Team:St Andrews/project/objectives
Project Description
The Problem: Cholera
Cholera (V. cholerae) infects 5 million people per year, worldwide and can kill within hours if left untreated. Like all diarrheal diseases, cholera is particularly deadly in children.
Whilst the standard treatment for cholera is some combination of fluids and antibiotics, there is no cure. Efforts have been made towards an effective cholera vaccine, but as yet this has been unsuccessful.
We believe that prevention is better than cure and to stop cholera from causing severe illness and potential death. Our aim is to investigate whether the basic science behind preventing cholera could work.
Quorum Sensing in Vibrio cholerae
Most cholera cells are killed off by stomach acid, but those that remain alive attach to the gut wall and multiply. At this low cell density, autoinducer concentration is low, and virulence factors are expressed. Once high cell density is reached, enough toxin is present to cause severe diarrhoea. At this point, the autoinducer concentration is high, and virulence factors are repressed. The now avirulent Vibrio cholerae detach from the gut wall and are flushed out of the body to infect a new host. Our idea is to synthesise Escherichia coli bacteria that will use this ingenious mechanism to communicate with Vibrio cholerae. Our engineered Escherichia coli will harmlessly colonise the gut, and in large numbers secrete the cholera autoinducer, CAI-1. This will cause an immediate high autoinducer concentration to be detected by incoming Vibrio cholerae cells which then become avirulent and harmlessly pass out of the body.
The Plan
Biology Lab Work
(1) Adding new functionality to the signalling parts present in the registry by re-engineering the existing LuxR quorum sensing system to create a bistable switch. This will allow us to infer a signalling molecule concentration required to deactivate the system much lower than the concentration required to activate it. We will characterise this system by using a fluorescent protein reporter and measuring fluorescence at different cell densities.
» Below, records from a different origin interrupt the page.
Lemma round_trip_adds_padding_witness :
  exists clip head tail,
    run (@CompressedClip.read sample_io) static_clip 0 = Returned clip 91
    /\ slice static_clip 0 91 = head ++ tail
    /\ CompressedClip.write clip = Ok (head ++ repeat PAD_BYTE 4 ++ tail).
Proof.
  destruct (run (@CompressedClip.read sample_io) static_clip 0)
    as [clip p|e p] eqn:Erun; [|vm_compute in Erun; discriminate].
  assert (Ep : p = 91) by (vm_compute in Erun; congruence). subst p.
  assert (Hb : all_bytes static_clip)
    by (apply all_bytes_forallb; vm_compute; reflexivity).
  assert (Ec : exists c, clip = c /\
             ClipHeader.num_segments (CompressedClip.clip_header c) = 1
             /\ ClipHeader.segment_range_reduction
                  (CompressedClip.clip_header c) = 0
             /\ len (CompressedClip.bit_rates c) mod 4 = 0
             /\ len (sum_lists (map BoneTrack.constant_list
                                    (CompressedClip.bone_tracks c)))
                = ClipHeader.get_constant_tracks_data_size
                    (CompressedClip.clip_header c) / 4
             /\ ~ In S754_nan
                    (sum_lists (map BoneTrack.constant_list
                                    (CompressedClip.bone_tracks c)))
             /\ (forall r, In r (CompressedClip.range_data c) ->
                           ~ In S754_nan (RangeData.min_xyz r
                                          ++ RangeData.extent_xyz r))).
  { vm_compute in Erun. inversion Erun; subst. clear Erun.
    eexists. split; [reflexivity|].
    vm_compute.
    split; [reflexivity|]. split; [reflexivity|].
    split; [reflexivity|]. split; [reflexivity|].
    split; [intros []|].
    intros r []. }
  destruct Ec as (c & <- & H1 & H2 & H3 & H4 & H5 & H6).
  destruct (round_trip_adds_padding sample_io static_clip 0 clip 91
              (Z.le_refl 0) Hb Erun H1 H2 H3 H4 H5 H6)
    as (head & tail & Erec & Ew).
  exists clip, head, tail. split; [reflexivity|]. split; assumption.
Defined.

(* ================================================================== *)
(** * A bit rate of 0 after [max_int] is assigned *)
(* ================================================================== *)

Lemma int_truediv_zero b :
  In b CompressedClip.BIT_RATE_NUM_BITS -> b <> 0 ->
  int_truediv 0 (Z.shiftl 1 b - 1) = Ok (S754_zero false).
Proof.
  intros Hin Hb. unfold CompressedClip.BIT_RATE_NUM_BITS in Hin.
  simpl in Hin.
  repeat (destruct Hin as [<-|Hin];
          [try (now contradiction Hb); vm_compute; reflexivity|]).
  contradiction.
Qed.

Lemma list_mul_nat_repeat {A} (x : A) k n :
  list_mul_nat (repeat x k) n = repeat x (n * k).
Proof.
  induction n as [|n IH]; simpl; [reflexivity|].
  now rewrite IH, repeat_app.
Qed.

Lemma rmap_repeat {A B} (f : A -> result B) a b n :
  f a = Ok b -> rmap f (repeat a n) = Ok (repeat b n).
Proof.
  intros E. induction n as [|n IH]; simpl; [reflexivity|].
  now rewrite E, IH.
Qed.

Lemma skipn_repeat {A} (x : A) k n :
  skipn k (repeat x n) = repeat x (n - k).
Proof.
  revert k; induction n as [|n IH]; intros [|k]; simpl; auto.
Qed.

Lemma firstn_repeat {A} (x : A) k n :
  (k <= n)%nat -> firstn k (repeat x n) = repeat x k.
Proof.
  revert k; induction n as [|n IH]; intros [|k] H; simpl; auto; try lia.
  f_equal. apply IH. lia.
Qed.

(** X12.  A component of bit rate 0 that comes after a component of
    another bit rate [b] of the table, so that [max_int] is assigned:
    every sample of the segment is the same triple, the two range maps
    applied to [+0.0] on each sub-channel, and [max_int] is left as it
    was. *)
Theorem zero_bit_rate_samples :
  forall binary track_data_size num_samples segment_range_data
         b idx rd rid srd,
    In b CompressedClip.BIT_RATE_NUM_BITS -> b <> 0 ->
    index segment_range_data rid = Ok srd ->
    length (RangeData.min_xyz rd) = 3%nat ->
    length (RangeData.extent_xyz rd) = 3%nat ->
    (forall s, srd = Some s ->
               length (RangeData.min_xyz s) = 3%nat
               /\ length (RangeData.extent_xyz s) = 3%nat) ->
    CompressedClip.unpack_component binary track_data_size num_samples
      segment_range_data (Some (Z.shiftl 1 b - 1)) idx 0 rd rid
    = Ok (Some (Z.shiftl 1 b - 1),
          map (fun _ => [dequantize srd rd 0 (S754_zero false);
                         dequantize srd rd 1 (S754_zero false);
                         dequantize srd rd 2 (S754_zero false)])
              (range num_samples)).
Proof.
  intros binary track_data_size num_samples segment_range_data
         b idx rd rid srd Hin Hb Hsrd Hmin Hext Hs.
  unfold CompressedClip.unpack_component.
  cbn [Z.eqb negb rbind].
  unfold list_mul. change [0] with (repeat 0 1).
  rewrite !list_mul_nat_repeat.
  rewrite (rmap_repeat _ 0 (S754_zero false)) by now apply int_truediv_zero.
  cbn [rbind]. rewrite Hsrd. cbn [rbind].
  assert (Ex : map (fun i => @slice float
                                (@repeat spec_float (S754_zero false)
                                   (Z.to_nat 3 * (Z.to_nat num_samples * 1)))
                                (i * 3) ((i + 1) * 3))
                   (range num_samples)
               = map (fun _ => @repeat float (S754_zero false) 3)
                     (range num_samples)).
  { apply map_ext_in. intros i Hi. apply in_range in Hi.
    rewrite slice_nonneg by lia.
    rewrite skipn_repeat, firstn_repeat by lia. f_equal. lia. }
  destruct srd as [s|]; rewrite Ex; clear Ex.
  all: destruct rd as [[|m0 [|m1 [|m2 [|]]]] [|e0 [|e1 [|e2 [|]]]]];
    try discriminate.
  - destruct s as [[|a0 [|a1 [|a2 [|]]]] [|x0 [|x1 [|x2 [|]]]]];
      try (destruct (Hs _ eq_refl); discriminate).
    cbn [rbind]. rewrite !map_map. reflexivity.
  - cbn [rbind]. rewrite !map_map. reflexivity.
Qed.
(2) Adding the cholera autoinducer synthase gene CqsA to Escherichia coli so that CAI-1 is secreted. The eventual aim is that the bistable switching system will be used to control CqsA expression, so that the ability to compete with other bacteria in the human gut is not compromised by this metabolic burden.
Modelling'
Generating ordinary differential equations to model quorum sensing in V. cholerae and on modelling more complex problems such as bistability and multiple quorum loops working in tandem of our parts.